Task statement:
Write out exactly the lines of the entries below, from the first through the line containing "Local Open Scope string_scope.", and nothing beyond them.

[Stored items]
Lemma response_shape_witness :
  let w := mk_world env_ok (inr (JObj req_ok)) (fun _ => DlOk) gradio_pair (fun _ => None) in
  response_shape_ok (primary_response w).
Proof. intros w; apply (response_shape w); vm_compute; reflexivity. Defined.

Lemma filter_upload_removes : forall nw, Forall is_remove nw -> filter is_upload nw = [].
Proof.
  induction nw as [|ev nw IH]; intros H; [reflexivity|].
  inversion H as [|? ? Hev Hnw]; subst; destruct ev; try destruct Hev; cbn; exact (IH Hnw).
Qed.

(** A request issues at most two uploads to the bucket, whatever the
    request, the downloads, the inference and the storage backend do. *)
Theorem at_most_two_uploads : forall w,
  length (filter is_upload (trace (fst (virtual_try_on w)))) <= 2.
Proof.
  intros w; destruct (cleanup_outcome w) as [[nw [Ht Hf]] _]; rewrite Ht.
  rewrite filter_app, (filter_upload_removes nw Hf), app_nil_r.
  exact (proj2 (try_body_shape w)).
Qed.
(** * The find-match request handler

    A shallow embedding of [supabase/functions/find-match/index.ts] together
    with the part of the database schema it runs against (tables [profiles]
    and [matches], their constraints and triggers).

    The handler is a sequence of storage round trips with early returns
    inside one [try]/[catch]; it is embedded in a small state-and-early-exit
    monad over the two tables.  Everything the handler obtains from outside
    (the identity service, the clocks, storage faults, the row the storage
    engine happens to return under [limit(1)], the generated match id) is a
    field of the environment [Env], so that statements quantify over it. *)

From Stdlib Require Import String Ascii ZArith.
From stdpp Require Import base option list gmap strings fin_maps pretty.

Local Open Scope string_scope.

(** ** Identities and their ordering *)

(** Identities are the text form of a UUID.  The handler compares them with
    the JavaScript [<] on strings (code unit by code unit); the storage
    engine compares the same values in the trigger.  On canonical lower-case
    UUID text both orders agree, and one order on strings stands for both. *)
Definition Id := string.

Definition id_lt (a b : Id) : bool := String.ltb a b.

(** ** Data model *)

Module Schema.

(** [status TEXT CHECK (status IN ('pending','matched','rejected','blocked'))] *)
Inductive MatchStatus := pending | matched | rejected | blocked.

(** A row of [public.profiles], keyed by its primary key [id] in the table.
    Only the columns the handler selects or writes are kept; [interests]
    is JSON carried through untouched. *)
Record Profile := mkProfile {
  name : string;
  bio : option string;
  age : option Z;
  location : option string;
  gender : option string;
  interests : string;
  is_active : bool;
  is_searching : bool;
  updated_at : string
}.

(** A row of [public.matches]; [match_score] is [DECIMAL(3,2)], held in
    hundredths.  The two [TIMESTAMPTZ] columns are held as the text in
    which the engine hands them back, which is not the text in which they
    were sent (see [Env] and [Storage.returned]). *)
Record Match := mkMatch {
  id : Id;
  profile1_id : Id;
  profile2_id : Id;
  status : MatchStatus;
  match_score : Z;
  created_at : string;
  m_updated_at : string
}.

Record DB := mkDB {
  profiles : gmap Id Profile;
  matches : list Match
}.

Definition set_is_searching (v : bool) (ts : string) (p : Profile) : Profile :=
  mkProfile (name p) (bio p) (age p) (location p) (gender p) (interests p)
            (is_active p) v ts.

(** Trigger [handle_profiles_updated_at]: [NEW.updated_at = NOW()]. *)
Definition handle_updated_at (now : string) (p : Profile) : Profile :=
  mkProfile (name p) (bio p) (age p) (location p) (gender p) (interests p)
            (is_active p) (is_searching p) now.

(** Trigger [ensure_mutual_match] on a row being inserted.  When
    [profile1_id > profile2_id] the function assigns both columns from
    [OLD], which an insert does not have: the row is left without its two
    [NOT NULL] columns and is rejected. *)
Definition create_mutual_match (new : Match) : option Match :=
  if id_lt (profile2_id new) (profile1_id new) then None else Some new.

End Schema.
Import Schema.

(** ** Requests, responses, thrown values *)

Record Request := mkRequest {
  method : string;
  authorization : option string
}.

(** The columns named in the candidate query's [select]. *)
Record PublicProfile := mkPublic {
  pp_id : Id;
  pp_name : string;
  pp_bio : option string;
  pp_age : option Z;
  pp_location : option string;
  pp_gender : option string;
  pp_interests : string
}.

Inductive Body :=
| BodyText (text : string)
| BodyError (error : string) (details : option string)
| BodySearching (message : string) (userId : Id)
| BodyMatched (message : string) (match_id : Id) (matchedUser : PublicProfile)
              (matchScore : Z) (createdAt : string).

Record Response := mkResponse {
  resp_status : Z;
  resp_headers : list (string * string);
  resp_body : Body
}.

(** What a [catch] clause can receive: an [Error] with its message, or any
    other value. *)
Inductive JsThrown :=
| ThrownError (message : string)
| ThrownOther.

(** The [error] member of a storage result. *)
Inductive PostgrestError :=
| TransportFault (message : string)
| NotNullViolation
| CheckViolation
| UniqueViolation
| ForeignKeyViolation.

(** The identity service's answer to [auth.getUser(token)]. *)
Inductive GetUserResult :=
| GetUserReturned (user : option Id) (error : option string)
| GetUserThrew (t : JsThrown).

(** Everything one invocation takes from its surroundings. *)
Record Env := mkEnv {
  getUser : string -> GetUserResult;
  type_error_message : string -> string;  (* the runtime's text for reading a
                                             property of null *)
  now_step1 : string;               (* new Date().toISOString(), step 1 *)
  db_now_step1 : string;            (* NOW() in the trigger, step 1 *)
  updateError : option PostgrestError;
  searchError : option PostgrestError;
  scan_offset : nat;                (* which matching row limit(1) yields *)
  now_created : string;             (* new Date().toISOString(), created_at *)
  now_updated : string;             (* new Date().toISOString(), updated_at *)
  timestamptz_out : string -> string;  (* the engine's text for a timestamp
                                          it was sent *)
  uuid_generate_v4 : Id;
  insert_fault : option PostgrestError;
  now_step6 : string;
  db_now_step6 : string;
  updateUsersError : option PostgrestError
}.

(** ** The handler monad: state, early [return], [throw] *)

Inductive Outcome (A : Type) : Type :=
| Continue (a : A)
| Respond (r : Response)
| Raise (t : JsThrown).
Arguments Continue {A} a.
Arguments Respond {A} r.
Arguments Raise {A} t.

Definition Handler (A : Type) : Type := DB -> DB * Outcome A.

Definition pure {A} (a : A) : Handler A := fun db => (db, Continue a).
Definition respond {A} (r : Response) : Handler A := fun db => (db, Respond r).
Definition raise {A} (t : JsThrown) : Handler A := fun db => (db, Raise t).

Definition bind {A B} (m : Handler A) (k : A -> Handler B) : Handler B :=
  fun db =>
    match m db with
    | (db', Continue a) => k a db'
    | (db', Respond r) => (db', Respond r)
    | (db', Raise t) => (db', Raise t)
    end.

Notation "'await' x ':=' m 'in' k" := (bind m (fun x => k))
  (at level 10, x name, m at level 100, k at level 200,
   format "'[v' 'await'  x  ':='  m  'in' '/' k ']'").

(** ** Storage operations *)

Module Storage.

(** [from('profiles').update(..).eq/in('id', ..)]: one statement, applied to
    every row whose key satisfies the filter, or not at all. *)
Definition update_profiles (fault : option PostgrestError) (db_now : string)
    (set : Profile -> Profile) (sel : Id -> bool)
  : Handler (option PostgrestError) :=
  fun db =>
    match fault with
    | Some e => (db, Continue (Some e))
    | None =>
        let upd (k : Id) (p : Profile) :=
          Some (if sel k then handle_updated_at db_now (set p) else p) in
        (mkDB (map_imap upd (profiles db)) (matches db), Continue None)
    end.

Definition to_public (kp : Id * Profile) : PublicProfile :=
  mkPublic kp.1 (name kp.2) (bio kp.2) (age kp.2) (location kp.2)
           (gender kp.2) (interests kp.2).

(** [.limit(1)] without an order: one of the rows that pass the filter,
    whichever the scan meets first. *)
Definition limit1 {A} (offset : nat) (rows : list A) : list A :=
  match rows with
  | [] => []
  | _ => take 1 (drop (offset mod length rows) rows)
  end.

(** [.eq('is_searching', true).eq('is_active', true).neq('id', userId)] *)
Definition candidate (userId : Id) (kp : Id * Profile) : Prop :=
  is_searching kp.2 = true ∧ is_active kp.2 = true ∧ kp.1 ≠ userId.

#[global] Instance candidate_dec userId kp : Decision (candidate userId kp).
Proof. unfold candidate. apply _. Defined.

Definition select_candidates (fault : option PostgrestError) (offset : nat)
    (userId : Id) : Handler (option (list PublicProfile) * option PostgrestError) :=
  fun db =>
    match fault with
    | Some e => (db, Continue (None, Some e))
    | None =>
        let rows := map_to_list (filter (candidate userId) (profiles db)) in
        (db, Continue (Some (to_public <$> limit1 offset rows), None))
    end.

Definition pair_taken (ms : list Match) (p1 p2 : Id) : bool :=
  existsb (fun m => String.eqb (profile1_id m) p1 && String.eqb (profile2_id m) p2) ms.

Definition id_taken (ms : list Match) (i : Id) : bool :=
  existsb (fun m => String.eqb (id m) i) ms.

Definition has_profile (db : DB) (i : Id) : bool :=
  match profiles db !! i with Some _ => true | None => false end.

(** The checks an inserted [matches] row goes through, in the engine's
    order: the before-insert trigger, the row's own constraints, the
    unique indexes, and the foreign keys at the end of the statement. *)
Definition check_insert (db : DB) (new : Match) : option PostgrestError :=
  match create_mutual_match new with
  | None => Some NotNullViolation
  | Some row =>
      if String.eqb (profile1_id row) (profile2_id row) then Some CheckViolation
      else if id_taken (matches db) (id row) then Some UniqueViolation
      else if pair_taken (matches db) (profile1_id row) (profile2_id row)
           then Some UniqueViolation
      else if has_profile db (profile1_id row) && has_profile db (profile2_id row)
           then None
      else Some ForeignKeyViolation
  end.

(** The row as the table holds it and as [select()] hands it back: the
    columns as sent, the two timestamps in the engine's own text. *)
Definition returned (timestamptz_out : string -> string) (new : Match) : Match :=
  mkMatch (id new) (profile1_id new) (profile2_id new) (status new) (match_score new)
          (timestamptz_out (created_at new)) (timestamptz_out (m_updated_at new)).

(** [from('matches').insert(row).select().single()] *)
Definition insert_match (fault : option PostgrestError)
    (timestamptz_out : string -> string) (new : Match)
  : Handler (option Match * option PostgrestError) :=
  fun db =>
    match fault with
    | Some e => (db, Continue (None, Some e))
    | None =>
        match check_insert db new with
        | Some e => (db, Continue (None, Some e))
        | None =>
            let row := returned timestamptz_out new in
            (mkDB (profiles db) (matches db ++ [row]), Continue (Some row, None))
        end
    end.

End Storage.
Import Storage.

(** ** The handler *)

Definition corsHeaders : list (string * string) :=
  [("Access-Control-Allow-Origin", "*");
   ("Access-Control-Allow-Headers", "authorization, x-client-info, apikey, content-type")].

(** Header names are matched without regard to case. *)
Definition lower (c : ascii) : ascii :=
  let n := N_of_ascii c in
  if ((65 <=? n) && (n <=? 90))%N then ascii_of_N (n + 32) else c.

Fixpoint lowercase (s : string) : string :=
  match s with
  | EmptyString => EmptyString
  | String c r => String (lower c) (lowercase r)
  end.

Definition has_header (name : string) (headers : list (string * string)) : bool :=
  existsb (fun h => String.eqb (lowercase h.1) (lowercase name)) headers.

(** [new Response(body, { status, headers })] with a string for a body, as
    everywhere in the handler: when the headers given name no content type,
    the runtime adds the one of a text body. *)
Definition new_Response (status : Z) (headers : list (string * string)) (body : Body)
  : Response :=
  mkResponse status
    (if has_header "Content-Type" headers then headers
     else headers ++ [("content-type", "text/plain;charset=UTF-8")])
    body.

(** [{ ...corsHeaders, 'Content-Type': 'application/json' }] *)
Definition json_headers : list (string * string) :=
  corsHeaders ++ [("Content-Type", "application/json")].

Definition json (status : Z) (b : Body) : Response := new_Response status json_headers b.

(** [s.replace(pat, rep)] with a string pattern: the first occurrence only. *)
Fixpoint strip_prefix (pat s : string) : option string :=
  match pat, s with
  | EmptyString, _ => Some s
  | String a pat', String b s' => if Ascii.eqb a b then strip_prefix pat' s' else None
  | String _ _, EmptyString => None
  end.

Fixpoint replace (pat rep s : string) : string :=
  match strip_prefix pat s with
  | Some rest => rep ++ rest
  | None =>
      match s with
      | EmptyString => EmptyString
      | String c s' => String c (replace pat rep s')
      end
  end.

(** [req.headers.get('Authorization')!] followed by [authHeader.replace]:
    the assertion is erased at run time, and the method call on [null]
    throws a [TypeError]. *)
Definition bearer_token (env : Env) (req : Request) : Handler string :=
  match authorization req with
  | Some authHeader => pure (replace "Bearer " "" authHeader)
  | None => raise (ThrownError (type_error_message env "replace"))
  end.

Definition auth_getUser (env : Env) (token : string)
  : Handler (option Id * option string) :=
  match getUser env token with
  | GetUserReturned user error => pure (user, error)
  | GetUserThrew t => raise t
  end.

(** The pair in canonical order, smaller identity first. *)
Definition profile1Id (userId matchedId : Id) : Id :=
  if id_lt userId matchedId then userId else matchedId.
Definition profile2Id (userId matchedId : Id) : Id :=
  if id_lt userId matchedId then matchedId else userId.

Result:
Lemma response_shape_witness :
  let w := mk_world env_ok (inr (JObj req_ok)) (fun _ => DlOk) gradio_pair (fun _ => None) in
  response_shape_ok (primary_response w).
Proof. intros w; apply (response_shape w); vm_compute; reflexivity. Defined.

Lemma filter_upload_removes : forall nw, Forall is_remove nw -> filter is_upload nw = [].
Proof.
  induction nw as [|ev nw IH]; intros H; [reflexivity|].
  inversion H as [|? ? Hev Hnw]; subst; destruct ev; try destruct Hev; cbn; exact (IH Hnw).
Qed.

(** A request issues at most two uploads to the bucket, whatever the
    request, the downloads, the inference and the storage backend do. *)
Theorem at_most_two_uploads : forall w,
  length (filter is_upload (trace (fst (virtual_try_on w)))) <= 2.
Proof.
  intros w; destruct (cleanup_outcome w) as [[nw [Ht Hf]] _]; rewrite Ht.
  rewrite filter_app, (filter_upload_removes nw Hf), app_nil_r.
  exact (proj2 (try_body_shape w)).
Qed.
(** * The find-match request handler

    A shallow embedding of [supabase/functions/find-match/index.ts] together
    with the part of the database schema it runs against (tables [profiles]
    and [matches], their constraints and triggers).

    The handler is a sequence of storage round trips with early returns
    inside one [try]/[catch]; it is embedded in a small state-and-early-exit
    monad over the two tables.  Everything the handler obtains from outside
    (the identity service, the clocks, storage faults, the row the storage
    engine happens to return under [limit(1)], the generated match id) is a
    field of the environment [Env], so that statements quantify over it. *)

From Stdlib Require Import String Ascii ZArith.
From stdpp Require Import base option list gmap strings fin_maps pretty.

Local Open Scope string_scope.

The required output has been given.